Online ad fraud is a game of whack-a-mole

Once a solution is found to one type of online ad fraud, then a new one pops up, writes Group M's UK chief executive.

It's estimated that fraud costs the UK economy £193bn a year, equating to more than £6,000 lost per second every day*, a lucrative way to make money.

The financial industry found itself heavily under attack over recent years and implemented very strong protections against fraud.

The fraudsters then turned to the ad industry, which was less protected, had higher pay-outs than credit cards and had newly automated processes with multiple points of exploitation. In a never ending and very expensive game of cat and mouse, fraudsters (or criminals as I like to call them) had found an even better and easier way to make money from online ad campaigns.

And it’s a constant challenge, because like a game of whack-a-mole, once a solution is found to one type of online ad fraud, a new one pops up.

There is a huge number of different types of online advertising fraud out there, from site traffic fraud, misrepresenting people or domains to bots, ad stacking, pixel stuffing, hi-jacking, domain spoofing, ad format misrepresentation and fake sites.

Each type of fraud is becoming more sophisticated and adapting as we adapt to prevent it. As programmatic technology for buying and selling of display ads has dramatically grown since 2012, with additional companies participating in the supply chain and direct trading relationships reduced, the opportunity for fraud has increased and fraudsters have targeted the weaknesses in the supply chain to benefit and profit from intentionally deceptive practices.

So how big is the challenge for advertisers in UK? Integral Ad Science’s Q1 2016 UK Media Quality Report found that the rate of fraud (impressions identified with suspicious or bot activity) was 5%. The IAS number annualised for 2016, across £3.7bn** UK display ad spend, equals to around £185m online ad fraud.

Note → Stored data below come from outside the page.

Definition set_sw_service (v : Service) (w : service_world) : service_world :=
  let '(mkServiceWorld _ b c d e f g h i j k l m n o) := w in mkServiceWorld v b c d e f g h i j k l m n o.
Definition set_sw_grpc (v : server_state) (w : service_world) : service_world :=
  let '(mkServiceWorld a _ c d e f g h i j k l m n o) := w in mkServiceWorld a v c d e f g h i j k l m n o.
Definition set_sw_rest (v : server_state) (w : service_world) : service_world :=
  let '(mkServiceWorld a b _ d e f g h i j k l m n o) := w in mkServiceWorld a b v d e f g h i j k l m n o.
Definition set_sw_listeners (v : list bool) (w : service_world) : service_world :=
  let '(mkServiceWorld a b c _ e f g h i j k l m n o) := w in mkServiceWorld a b c v e f g h i j k l m n o.
Definition set_sw_contexts (v : list bool) (w : service_world) : service_world :=
  let '(mkServiceWorld a b c d _ f g h i j k l m n o) := w in mkServiceWorld a b c d v f g h i j k l m n o.
Definition set_sw_chans (v : list bool) (w : service_world) : service_world :=
  let '(mkServiceWorld a b c d e _ g h i j k l m n o) := w in mkServiceWorld a b c d e v g h i j k l m n o.
Definition set_sw_waits (v : list nat) (w : service_world) : service_world :=
  let '(mkServiceWorld a b c d e f _ h i j k l m n o) := w in mkServiceWorld a b c d e f v h i j k l m n o.
Definition set_sw_disk (v : DB) (w : service_world) : service_world :=
  let '(mkServiceWorld a b c d e f g _ i j k l m n o) := w in mkServiceWorld a b c d e f g v i j k l m n o.
Definition set_sw_open (v : bool) (w : service_world) : service_world :=
  let '(mkServiceWorld a b c d e f g h _ j k l m n o) := w in mkServiceWorld a b c d e f g h v j k l m n o.
Definition set_sw_daemon (v : Config) (w : service_world) : service_world :=
  let '(mkServiceWorld a b c d e f g h i _ k l m n o) := w in mkServiceWorld a b c d e f g h i v k l m n o.
Definition set_sw_manager (s : system) (cs : list choice) (w : service_world) : service_world :=
  let '(mkServiceWorld a b c d e f g h i j _ _ m n o) := w in mkServiceWorld a b c d e f g h i j s cs m n o.
Definition set_sw_invoked (v : list (nat * thread)) (w : service_world) : service_world :=
  let '(mkServiceWorld a b c d e f g h i j k l _ n o) := w in mkServiceWorld a b c d e f g h i j k l v n o.
Definition set_sw_effects (v : list service_effect) (w : service_world) : service_world :=
  let '(mkServiceWorld a b c d e f g h i j k l m _ o) := w in mkServiceWorld a b c d e f g h i j k l m v o.
(* ===== verification/ServiceFacts.v ===== *)
(** * How the daemon comes up and goes down

    The main goroutine owns a token that says how far it has come; the
    goroutines that serve, stop a server, reconcile or handle a call own
    one each.  The invariant relates them to the state of the service and
    says that the manager inside is in a state that its own goroutines can
    reach. *)

From S2P Require Import Prelude GoStrings GoPath GoErrors GoFloat Api Config Policy PolicyFacts Repository PlainCodec Durable.
From S2P Require Import IrodsfsConfig Runtime Manager Scenario Invariant Rules ManagerSafe Concurrency Threads Service.

(** ** Tokens *)

(** What the main goroutine knows of a server. *)
Inductive use : Type := Unused | Live | StoppedBy (g : nat) | Drained.

(** And of the periodic reconciliation. *)
Inductive loop : Type := NoLoop | Loop (ctx done : nat) | Over (done : nat).

(** The manager has not been called, restores its mounts in a thread, or
    is called by requests. *)
Inductive phase : Type := Idle | Restoring (i : nat) | Called.

Record known : Type := mkKnown {
  k_service : Service;
  k_open : bool;
  k_grpc : use;
  k_rest : use;
  k_loop : loop;
  k_fresh : bool;                  (* no request is served *)
  k_asked : option nat;            (* the thread of Shutdown *)
  k_down : bool;                   (* it has returned *)
  k_chan : option nat;             (* a new channel *)
  k_group : option nat;            (* the WaitGroup of Stop *)
  k_phase : phase                  (* how the manager was called *)
}.

Definition k_idle (k : known) : bool := match k_phase k with Idle => true | _ => false end.

Definition k_use (k : known) (s : server) : use := match s with GRPC => k_grpc k | REST => k_rest k end.

(** How far a server has been stopped. *)
Inductive stage : Type := Asked | Refusing | Empty.

Inductive stoken : Type :=
| Main (k : known)
| ServeTok (s : server)
| StopTok (s : server) (g : nat) (d : stage)
| LoopTok (ctx done : nat)
| CallTok (s : server).

#[export] Instance use_eq_dec : EqDecision use.
Proof. solve_decision. Defined.
#[export] Instance phase_eq_dec : EqDecision phase.
Proof. solve_decision. Defined.
#[export] Instance loop_eq_dec : EqDecision loop.
Proof. solve_decision. Defined.
#[export] Instance Service_eq_dec : EqDecision Service.
Proof. solve_decision. Defined.
#[export] Instance known_eq_dec : EqDecision known.
Proof. solve_decision. Defined.
#[export] Instance stage_eq_dec : EqDecision stage.
Proof. solve_decision. Defined.
#[export] Instance stoken_eq_dec : EqDecision stoken.
Proof. solve_decision. Defined.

This ever-growing challenge to the industry is threefold, we need to:

1. Ensure that we are taking co-ordinated action to lock down opportunity to exploit known types of fraud

2. Remain alert

3. Prepare and plan ahead for next potential types of ad fraud

If you’re an advertiser and you want to avoid fraudulent activity across your online campaign then there are seven key actions you can take today:

1. Invest in machine learning and fraud detection technology

2. Look at organic traffic validation e.g. check to see if the number of visitors to the site looks accurate 3. Inspect for intent, content and legitimacy across all inventory

4. Reinforce quality publishers

5. Continuously and rigorously test new fraud detection technology

6. Support cross-industry partnerships e.g. Jicwebs.

7. Action enforcement and prosecution e.g. working with PIPCU

It doesn’t stop there. It is a constant battle and continual investment is needed in new resources, processes and tech.

Clients should only invest where online advertising has a real opportunity to be seen, by a real human, within the right target audience and in an appropriate editorial environment.

It’s important to note that online ad fraud is different from other industry issues such as brand safety (recently widely reported in The Times across Google and Facebook), anti-piracy, data protection and viewability among others.

Too many articles of late have mixed these topics together – and they should all be dealt with separately. Online ad fraud is a complex topic and in a few short paragraphs I can only scratch the surface, but it’s key to remember this is an on-going challenge, it’s experienced across all industries and as long as you are vigilant it can be avoided.

Nick Theakstone is the chief executive officer at Group M UK.

*The Annual Fraud Indicator 2016 has been overseen by the UK Fraud Costs Measurement Committee (UKFCMC), supported by Experian and PKF Littlejohn and is based on research by University of Portsmouth’s Centre for Counter Fraud Studies, Europe’s premier research centre concerning fraud.